Stored items:
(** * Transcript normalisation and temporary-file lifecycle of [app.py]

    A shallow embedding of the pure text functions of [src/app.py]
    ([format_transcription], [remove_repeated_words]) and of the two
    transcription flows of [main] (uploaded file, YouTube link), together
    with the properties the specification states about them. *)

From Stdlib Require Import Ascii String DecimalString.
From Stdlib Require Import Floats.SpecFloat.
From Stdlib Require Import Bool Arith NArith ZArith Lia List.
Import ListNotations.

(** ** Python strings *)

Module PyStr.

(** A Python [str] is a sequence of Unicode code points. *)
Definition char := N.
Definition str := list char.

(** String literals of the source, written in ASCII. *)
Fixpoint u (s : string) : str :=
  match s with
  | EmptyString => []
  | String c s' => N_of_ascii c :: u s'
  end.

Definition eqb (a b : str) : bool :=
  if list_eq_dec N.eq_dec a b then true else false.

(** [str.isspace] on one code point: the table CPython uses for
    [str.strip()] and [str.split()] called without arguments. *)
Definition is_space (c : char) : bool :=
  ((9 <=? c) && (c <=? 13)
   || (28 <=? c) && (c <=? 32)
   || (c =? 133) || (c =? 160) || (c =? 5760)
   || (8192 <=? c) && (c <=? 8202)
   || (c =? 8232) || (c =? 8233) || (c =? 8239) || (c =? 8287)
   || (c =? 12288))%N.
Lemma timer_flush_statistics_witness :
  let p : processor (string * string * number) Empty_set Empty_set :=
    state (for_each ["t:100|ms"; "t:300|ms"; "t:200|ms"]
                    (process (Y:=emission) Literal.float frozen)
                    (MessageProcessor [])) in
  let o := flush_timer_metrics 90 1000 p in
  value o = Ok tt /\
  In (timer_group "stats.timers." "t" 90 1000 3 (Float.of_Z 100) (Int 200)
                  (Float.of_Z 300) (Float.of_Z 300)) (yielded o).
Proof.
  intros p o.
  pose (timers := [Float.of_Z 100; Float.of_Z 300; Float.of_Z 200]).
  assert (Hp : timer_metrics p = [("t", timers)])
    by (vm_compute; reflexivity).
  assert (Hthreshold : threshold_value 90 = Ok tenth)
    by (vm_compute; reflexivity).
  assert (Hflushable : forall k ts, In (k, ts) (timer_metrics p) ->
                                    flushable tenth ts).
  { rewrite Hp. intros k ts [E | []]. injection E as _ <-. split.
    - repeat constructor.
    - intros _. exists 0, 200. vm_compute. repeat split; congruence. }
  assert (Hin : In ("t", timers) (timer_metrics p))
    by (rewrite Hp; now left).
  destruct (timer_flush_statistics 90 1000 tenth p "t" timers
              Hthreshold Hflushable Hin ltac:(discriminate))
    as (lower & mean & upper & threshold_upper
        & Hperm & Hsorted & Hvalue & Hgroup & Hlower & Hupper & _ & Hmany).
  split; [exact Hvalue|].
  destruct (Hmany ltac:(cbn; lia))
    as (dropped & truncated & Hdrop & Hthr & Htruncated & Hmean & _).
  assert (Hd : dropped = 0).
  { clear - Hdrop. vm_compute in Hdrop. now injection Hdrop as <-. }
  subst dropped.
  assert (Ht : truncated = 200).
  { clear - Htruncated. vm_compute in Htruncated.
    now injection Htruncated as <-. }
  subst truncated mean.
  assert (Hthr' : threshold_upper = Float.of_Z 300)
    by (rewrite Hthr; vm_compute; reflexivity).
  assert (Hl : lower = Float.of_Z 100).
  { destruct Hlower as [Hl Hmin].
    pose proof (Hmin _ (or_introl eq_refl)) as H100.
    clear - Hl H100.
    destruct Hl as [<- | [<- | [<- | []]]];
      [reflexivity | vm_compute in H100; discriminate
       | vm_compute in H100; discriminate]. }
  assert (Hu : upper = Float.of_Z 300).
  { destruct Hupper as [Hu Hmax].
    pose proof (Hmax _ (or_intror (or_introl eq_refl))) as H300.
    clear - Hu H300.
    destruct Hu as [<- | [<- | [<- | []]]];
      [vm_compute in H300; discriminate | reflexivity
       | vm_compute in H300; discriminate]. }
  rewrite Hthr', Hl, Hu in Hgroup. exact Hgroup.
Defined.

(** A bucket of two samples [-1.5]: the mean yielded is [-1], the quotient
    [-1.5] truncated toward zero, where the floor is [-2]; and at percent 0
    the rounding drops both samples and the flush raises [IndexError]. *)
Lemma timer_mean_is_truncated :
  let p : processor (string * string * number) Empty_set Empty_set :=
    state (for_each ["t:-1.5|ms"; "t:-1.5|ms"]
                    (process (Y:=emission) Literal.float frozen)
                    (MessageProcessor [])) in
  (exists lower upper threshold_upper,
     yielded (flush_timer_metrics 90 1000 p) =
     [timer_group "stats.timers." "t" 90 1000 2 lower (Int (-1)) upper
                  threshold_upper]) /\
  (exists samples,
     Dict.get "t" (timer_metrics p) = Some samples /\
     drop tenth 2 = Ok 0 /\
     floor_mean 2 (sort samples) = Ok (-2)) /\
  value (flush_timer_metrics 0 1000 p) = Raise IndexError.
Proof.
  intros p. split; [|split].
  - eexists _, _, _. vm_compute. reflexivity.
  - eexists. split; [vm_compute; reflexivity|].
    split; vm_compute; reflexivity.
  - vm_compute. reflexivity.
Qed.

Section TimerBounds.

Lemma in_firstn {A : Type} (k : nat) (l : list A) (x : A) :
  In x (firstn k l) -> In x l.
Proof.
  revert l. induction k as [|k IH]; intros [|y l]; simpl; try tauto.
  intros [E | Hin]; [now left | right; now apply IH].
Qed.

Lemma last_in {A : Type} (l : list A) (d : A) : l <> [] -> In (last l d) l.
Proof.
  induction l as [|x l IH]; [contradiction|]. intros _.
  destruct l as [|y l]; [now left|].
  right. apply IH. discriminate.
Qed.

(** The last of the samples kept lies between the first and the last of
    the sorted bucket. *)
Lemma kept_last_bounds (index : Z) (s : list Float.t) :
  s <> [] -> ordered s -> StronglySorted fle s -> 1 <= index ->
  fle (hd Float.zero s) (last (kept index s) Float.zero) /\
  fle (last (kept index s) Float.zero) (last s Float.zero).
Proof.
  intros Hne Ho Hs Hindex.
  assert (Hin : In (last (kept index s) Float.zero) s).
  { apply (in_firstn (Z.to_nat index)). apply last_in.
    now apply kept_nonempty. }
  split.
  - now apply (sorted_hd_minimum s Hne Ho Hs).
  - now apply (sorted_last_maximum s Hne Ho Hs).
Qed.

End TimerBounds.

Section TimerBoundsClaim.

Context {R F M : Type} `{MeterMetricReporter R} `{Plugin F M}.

**ACTION ITEM:** From the data above, copy each line where the string "split" appears.

**SOLUTION TO THE EXERCISE:**
    [str.strip()] and [str.split()] called without arguments. *)
  { rewrite Hp. intros k ts [E | []]. injection E as _ <-. split.
    - intros _. exists 0, 200. vm_compute. repeat split; congruence. }
  split; [exact Hvalue|].
  intros p. split; [|split].
  - eexists. split; [vm_compute; reflexivity|].
    split; vm_compute; reflexivity.
  split.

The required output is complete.